(* ===== verification/Chain.v ===== *)
(** * The chain: protocol/block.go and protocol/protocol.go

    [Chain] joins the parts: the store, the consensus, the pool of transactions
    and the pool of orphans, and the header of the best block.  Its operations
    run in one goroutine ([blockProcessor], see [Rollback.v]) and are
    computations on its state, with errors and panics.

    The database of the consensus is the same database: a saved block is put
    into the store and among the [db_blocks] of [CasperState.v].  The orphan
    pool holds pointers to blocks; [ch_bodies] is what they point to. *)

From S2P Require Import Prelude Checked GoSlice VMTypes Opcode Machine Interp Script Utxo Encoding Entries TxData Merkle MapTx Validate Orphans Checkpoint Tree CasperState Casper Restart BlockData BlockValidation TxPool ContractView Store.
From Stdlib Require Import Strings.Byte.
#[local] Open Scope Z_scope.

Inductive chain_error :=
  | ErrGetHeader                   (* of the store: no header under the hash *)
  | ErrGetBlock
  | ErrMainChainHash
  | ErrUnmarshalUtxo
  | ErrUtxo (e : utxo_error)
  | ErrContract (e : script_error)
  | ErrBadBlock (e : block_error)
  | ErrConsensus (e : cerror)
  | ErrSaveBlock.

(** A result; [CHalt] is a panic, exhausted fuel, or a call that never comes back. *)
Inductive cres (A : Type) := COk (a : A) | CErr (e : chain_error) | CHalt.
Arguments COk {A} a.
Arguments CErr {A} e.
Arguments CHalt {A}.

#[export] Instance cres_ret : MRet cres := fun A a => COk a.
#[export] Instance cres_bind : MBind cres := fun A B f m =>
  match m with COk a => f a | CErr e => CErr e | CHalt => CHalt end.

Definition or_err {A} (e : chain_error) (x : option A) : cres A := match x with Some a => COk a | None => CErr e end.
Definition or_halt {A} (x : option A) : cres A := match x with Some a => COk a | None => CHalt end.
(** The results of the other packages. *)
Definition of_utxo {A} (r : A * option utxo_error) : cres A := match r with (a, None) => COk a | (_, Some e) => CErr (ErrUtxo e) end.
Definition of_script {A} (r : Script.outcome A) : cres A :=
  match r with Done a => COk a | Failed e => CErr (ErrContract e) | IndexPanic => CHalt end.
Definition of_bres {A} (r : bres A) : cres A :=
  match r with BOk a => COk a | BErr e => CErr (ErrBadBlock e) | BPanic | BFuel => CHalt end.

Fixpoint cfold {A S} (f : S -> A -> cres S) (s : S) (l : list A) : cres S :=
  match l with [] => COk s | x :: l => s ← f s x; cfold f s l end.

(** ** What the parts see of a block *)

(** The amount of the source; [MapTx] sets the source and its value. *)
Definition source_amount (o : output) : Z :=
  match o_Source o with
  | Some s => match src_Value s with Some v => aa_Amount v | None => 0 end
  | None => 0
  end.
Definition utxo_entry (e : Entry) : bc_entry :=
  match e with
  | OriginalOutput o => Utxo.OriginalOutput (source_amount o)
  | VoteOutput o _ => Utxo.VoteOutput (source_amount o)
  | _ => OtherEntry
  end.
Definition utxo_tx (tx : Tx) : bc_tx (Hash := Hash) :=
  Utxo.mkTx (MapTx.tx_ID tx) (MapTx.tx_SpentOutputIDs tx) (hd_ResultIds (tx_Header tx)) (utxo_entry <$> MapTx.tx_Entries tx).
Definition utxo_block (b : Block) : bc_block (Hash := Hash) :=
  mkBlock (bh_Height (bHeader b)) ((fun tx => utxo_tx (t_Tx tx)) <$> Transactions b).

Definition input_Amount (input : TxInput) : Z :=
  match ti_TypedInput input with
  | Some (TIssuance ii) => ii_Amount ii
  | Some (TSpend _ _ sc) | Some (TVeto _ _ _ sc) => aa_Amount (sc_AssetAmount sc)
  | _ => 0
  end.

(** The consensus sees a block's votes, vetoes and fees.  [None]: a nil pointer. *)
Section Project.
Context {Cr : Crypto}.

Definition cp_input (input : TxInput) : option typed_input :=
  id ← input_AssetID input;
  Some (mkInput id (input_Amount input) (if ti_TypedInput input is Some (TVeto _ _ vote _) then Some vote else None)).
Definition cp_output (output : TxOutput) : option tx_output :=
  let value := oc_AssetAmount (to_Commitment output) in
  id ← aa_AssetId value;
  Some (mkOutput id (aa_Amount value) (oc_ControlProgram (to_Commitment output))
          (if to_TypedOutput output is TVoteOutput vote then Some vote else None)).
Definition cp_tx_of (tx : TypesTx) : option cp_tx :=
  ins ← mapM cp_input (TxData.Inputs (t_TxData tx));
  outs ← mapM cp_output (TxData.Outputs (t_TxData tx));
  Some (mkCpTx ins outs).
Definition cp_of (b : Block) : option cp_block :=
  txs ← mapM cp_tx_of (Transactions b);
  let bh := bHeader b in
  Some (mkCpBlock (bh_Height bh) (bh_Hash bh) (PreviousBlockHash bh) (bh_Timestamp bh) txs).
End Project.

Section Chain.
Context {R : MapRange} {U : Uint256} {Cr : Crypto} {L : LRU} {N : Node_} {GR : GoRuntime}.
Context (MaxTimeOffsetMs : Z) (pending : list VotePendingBlockNum).
Variable checkOutput : Entry -> gmap Hash Entry -> Z -> Z -> bytes -> Z -> bytes -> list bytes -> bool -> bool + error.
(** Fuel of the interpreter, of the walk over the entries of a transaction, of
    the queue of adopted orphan transactions; the clock; the addresses of the
    ids of transactions. *)
Variables (vmfuel vfuel pfuel : nat) (now : Z) (addr : TypesTx -> bytes).

(** ** State *)

Record Chain := mkChain {
  ch_store : Store;
  ch_casper : Casper L;
  ch_pool : TxPool L;
  ch_orphans : OrphanManage (Hash := Hash);
  ch_bodies : gmap Hash Block;
  ch_best : BlockHeader;           (* bestBlockHeader *)
}.

Definition set_store (x : Store) (c : Chain) : Chain := let 'mkChain _ k p o b h := c in mkChain x k p o b h.
Definition set_casper (x : Casper L) (c : Chain) : Chain := let 'mkChain s _ p o b h := c in mkChain s x p o b h.
Definition set_pool (x : TxPool L) (c : Chain) : Chain := let 'mkChain s k _ o b h := c in mkChain s k x o b h.
Definition set_orphanManage (x : OrphanManage (Hash := Hash)) (c : Chain) : Chain :=
  let 'mkChain s k p _ b h := c in mkChain s k p x b h.
Definition set_bodies (x : gmap Hash Block) (c : Chain) : Chain := let 'mkChain s k p o _ h := c in mkChain s k p o x h.
Definition set_best (x : BlockHeader) (c : Chain) : Chain := let 'mkChain s k p o b _ := c in mkChain s k p o b x.

Definition M (A : Type) : Type := Chain -> cres A * Chain.
#[global] Instance M_ret : MRet M := fun A a c => (COk a, c).
#[global] Instance M_bind : MBind M := fun A B f m c =>
  match m c with
  | (COk a, c') => f a c'
  | (CErr e, c') => (CErr e, c')
  | (CHalt, c') => (CHalt, c')
  end.
Definition lift {A} (f : Chain -> cres A) : M A := fun c => (f c, c).
Definition update (f : Chain -> Chain) : M unit := fun c => (COk tt, f c).
(** A method of the consensus. *)
Definition consensus {A} (m : C (L := L) A) : M A := fun c =>
  let '(r, s) := m (ch_casper c) in
  (match r with Ret a => COk a | Fail e => CErr (ErrConsensus e) | Panics | NoFuel | Blocks => CHalt end, set_casper s c).

(** ** Queries *)

Definition header_of (hash : Hash) (st : Store) : cres BlockHeader := or_err ErrGetHeader (GetBlockHeader hash st).

Definition Chain_BlockExist (hash : Hash) (c : Chain) : bool :=
  if GetBlockHeader hash (ch_store c) is Some _ then true else Orphans.BlockExist hash (ch_orphans c).
Definition GetBlockByHash (hash : Hash) (c : Chain) : cres Block := or_err ErrGetBlock (GetBlock hash (ch_store c)).
Definition GetBlockByHeight (height : Z) (c : Chain) : cres Block :=
  hash ← or_err ErrMainChainHash (GetMainChainHash height (ch_store c));
  or_err ErrGetBlock (GetBlock hash (ch_store c)).
Definition GetHeaderByHash (hash : Hash) (c : Chain) : cres BlockHeader := header_of hash (ch_store c).
Definition GetHeaderByHeight (height : Z) (c : Chain) : cres BlockHeader :=
  hash ← or_err ErrMainChainHash (GetMainChainHash height (ch_store c));
  header_of hash (ch_store c).
Definition BestBlockHeight (c : Chain) : Z := bh_Height (ch_best c).
Definition BestBlockHash (c : Chain) : Hash := bh_Hash (ch_best c).
Definition InMainChain (hash : Hash) (c : Chain) : bool :=
  match GetBlockHeader hash (ch_store c) with
  | None => false
  | Some blockHeader =>
      match GetMainChainHash (bh_Height blockHeader) (ch_store c) with
      | None => false
      | Some blockHash => bool_decide (blockHash = hash)
      end
  end.
Definition FinalizedHeight (c : Chain) : Z := (LastFinalized (ch_casper c)).1.
Definition LastFinalizedHeader (c : Chain) : cres BlockHeader := header_of (LastFinalized (ch_casper c)).2 (ch_store c).
Definition LastJustifiedHeader : M BlockHeader :=
  '(_, hash) ← consensus LastJustified;
  lift (fun c => header_of hash (ch_store c)).

(** ** Reorganisation *)

(** The loop of [calcReorganizeChain]. *)
Fixpoint calc_loop (fuel : nat) (st : Store) (attachHeader detachHeader : BlockHeader) (attach detach : list BlockHeader)
  : cres (list BlockHeader * list BlockHeader) :=
  if bool_decide (bh_Hash detachHeader = bh_Hash attachHeader) then COk (attach, detach)
  else
    match fuel with
    | O => CHalt
    | S fuel =>
        let attachRollback := bh_Height attachHeader >=? bh_Height detachHeader in
        let attach := if attachRollback then attachHeader :: attach else attach in
        let detachRollback := bh_Height attachHeader <=? bh_Height detachHeader in
        let detach := if detachRollback then detach ++ [detachHeader] else detach in
        attachHeader ← (if attachRollback then header_of (PreviousBlockHash attachHeader) st else COk attachHeader);
        detachHeader ← (if detachRollback then header_of (PreviousBlockHash detachHeader) st else COk detachHeader);
        calc_loop fuel st attachHeader detachHeader attach detach
    end.
Definition calcReorganizeChain (fuel : nat) (st : Store) (beginAttach beginDetach : BlockHeader)
  : cres (list BlockHeader * list BlockHeader) := calc_loop fuel st beginAttach beginDetach [] [].

(** The variables of [reorganizeChain]. *)
Record reorg := mkReorg {
  utxoView : gmap Hash UtxoEntry;
  contractView : ContractViewpoint;
  txsToRestore : gmap Hash TypesTx;
  txsToRemove : gmap Hash TypesTx;
}.
Definition newReorg : reorg := mkReorg NewUtxoViewpoint NewContractViewpoint ∅ ∅.

(** [b.Transactions[1:]]. *)
Definition after_coinbase (b : Block) : cres (list TypesTx) :=
  match Transactions b with [] => CHalt | _ :: txs => COk txs end.
Definition load_utxos (st : Store) (block : bc_block (Hash := Hash)) (v : gmap Hash UtxoEntry) : cres (gmap Hash UtxoEntry) :=
  or_err ErrUnmarshalUtxo (getTransactionsUtxo (st_utxos st) (SpentOutputIDs <$> Utxo.Transactions block) v).

Definition restore_tx (r : reorg) (tx : TypesTx) : reorg :=
  mkReorg (utxoView r) (contractView r) (<[tx_id tx := tx]> (txsToRestore r)) (txsToRemove r).
Definition detach_node (st : Store) (r : reorg) (node : BlockHeader) : cres reorg :=
  b ← or_err ErrGetBlock (GetBlock (bh_Hash node) st);
  let detachBlock := utxo_block b in
  v ← load_utxos st detachBlock (utxoView r);
  v ← of_utxo (Utxo.DetachBlock detachBlock v);
  cv ← of_script (ContractView.DetachBlock b (contractView r));
  txs ← after_coinbase b;
  COk (foldl restore_tx (mkReorg v cv (txsToRestore r) (txsToRemove r)) txs).

Definition remove_tx (r : reorg) (tx : TypesTx) : reorg :=
  match txsToRestore r !! tx_id tx with
  | None => mkReorg (utxoView r) (contractView r) (txsToRestore r) (<[tx_id tx := tx]> (txsToRemove r))
  | Some _ => mkReorg (utxoView r) (contractView r) (delete (tx_id tx) (txsToRestore r)) (txsToRemove r)
  end.
Definition attach_node (st : Store) (r : reorg) (node : BlockHeader) : cres reorg :=
  b ← or_err ErrGetBlock (GetBlock (bh_Hash node) st);
  let attachBlock := utxo_block b in
  v ← load_utxos st attachBlock (utxoView r);
  v ← of_utxo (Utxo.ApplyBlock pending attachBlock v);
  cv ← of_script (ContractView.ApplyBlock b (contractView r));
  txs ← after_coinbase b;
  COk (foldl remove_tx (mkReorg v cv (txsToRestore r) (txsToRemove r)) txs).

(** All that precedes the first write. *)
Definition prepare (fuel : nat) (st : Store) (blockHeader best : BlockHeader) : cres (list BlockHeader * reorg) :=
  '(attachNodes, detachNodes) ← calcReorganizeChain fuel st blockHeader best;
  r ← cfold (detach_node st) newReorg detachNodes;
  r ← cfold (attach_node st) r attachNodes;
  COk (attachNodes, r).

Definition setState (blockHeader : BlockHeader) (mainBlockHeaders : list BlockHeader) (r : reorg) : M unit :=
  update (fun c =>
    let '(finalizedHeight, finalizedHash) := LastFinalized (ch_casper c) in
    set_best blockHeader
      (set_store (SaveChainStatus blockHeader mainBlockHeaders (utxoView r) (contractView r) finalizedHeight finalizedHash (ch_store c)) c)).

━━━━━━━━━━━━━━━━

What you should do:
Retype, in the same exact form, the lines of the material above from the line holding "ch_store : Store;" through the line holding "Definition GetBlockByHash (hash".

Exercise response:
  ch_store : Store;
  ch_casper : Casper L;
  ch_pool : TxPool L;
  ch_orphans : OrphanManage (Hash := Hash);
  ch_bodies : gmap Hash Block;
  ch_best : BlockHeader;           (* bestBlockHeader *)
}.

Definition set_store (x : Store) (c : Chain) : Chain := let 'mkChain _ k p o b h := c in mkChain x k p o b h.
Definition set_casper (x : Casper L) (c : Chain) : Chain := let 'mkChain s _ p o b h := c in mkChain s x p o b h.
Definition set_pool (x : TxPool L) (c : Chain) : Chain := let 'mkChain s k _ o b h := c in mkChain s k x o b h.
Definition set_orphanManage (x : OrphanManage (Hash := Hash)) (c : Chain) : Chain :=
  let 'mkChain s k p _ b h := c in mkChain s k p x b h.
Definition set_bodies (x : gmap Hash Block) (c : Chain) : Chain := let 'mkChain s k p o _ h := c in mkChain s k p o x h.
Definition set_best (x : BlockHeader) (c : Chain) : Chain := let 'mkChain s k p o b _ := c in mkChain s k p o b x.

Definition M (A : Type) : Type := Chain -> cres A * Chain.
#[global] Instance M_ret : MRet M := fun A a c => (COk a, c).
#[global] Instance M_bind : MBind M := fun A B f m c =>
  match m c with
  | (COk a, c') => f a c'
  | (CErr e, c') => (CErr e, c')
  | (CHalt, c') => (CHalt, c')
  end.
Definition lift {A} (f : Chain -> cres A) : M A := fun c => (f c, c).
Definition update (f : Chain -> Chain) : M unit := fun c => (COk tt, f c).
(** A method of the consensus. *)
Definition consensus {A} (m : C (L := L) A) : M A := fun c =>
  let '(r, s) := m (ch_casper c) in
  (match r with Ret a => COk a | Fail e => CErr (ErrConsensus e) | Panics | NoFuel | Blocks => CHalt end, set_casper s c).

(** ** Queries *)

Definition header_of (hash : Hash) (st : Store) : cres BlockHeader := or_err ErrGetHeader (GetBlockHeader hash st).

Definition Chain_BlockExist (hash : Hash) (c : Chain) : bool :=
  if GetBlockHeader hash (ch_store c) is Some _ then true else Orphans.BlockExist hash (ch_orphans c).
Definition GetBlockByHash (hash : Hash) (c : Chain) : cres Block := or_err ErrGetBlock (GetBlock hash (ch_store c)).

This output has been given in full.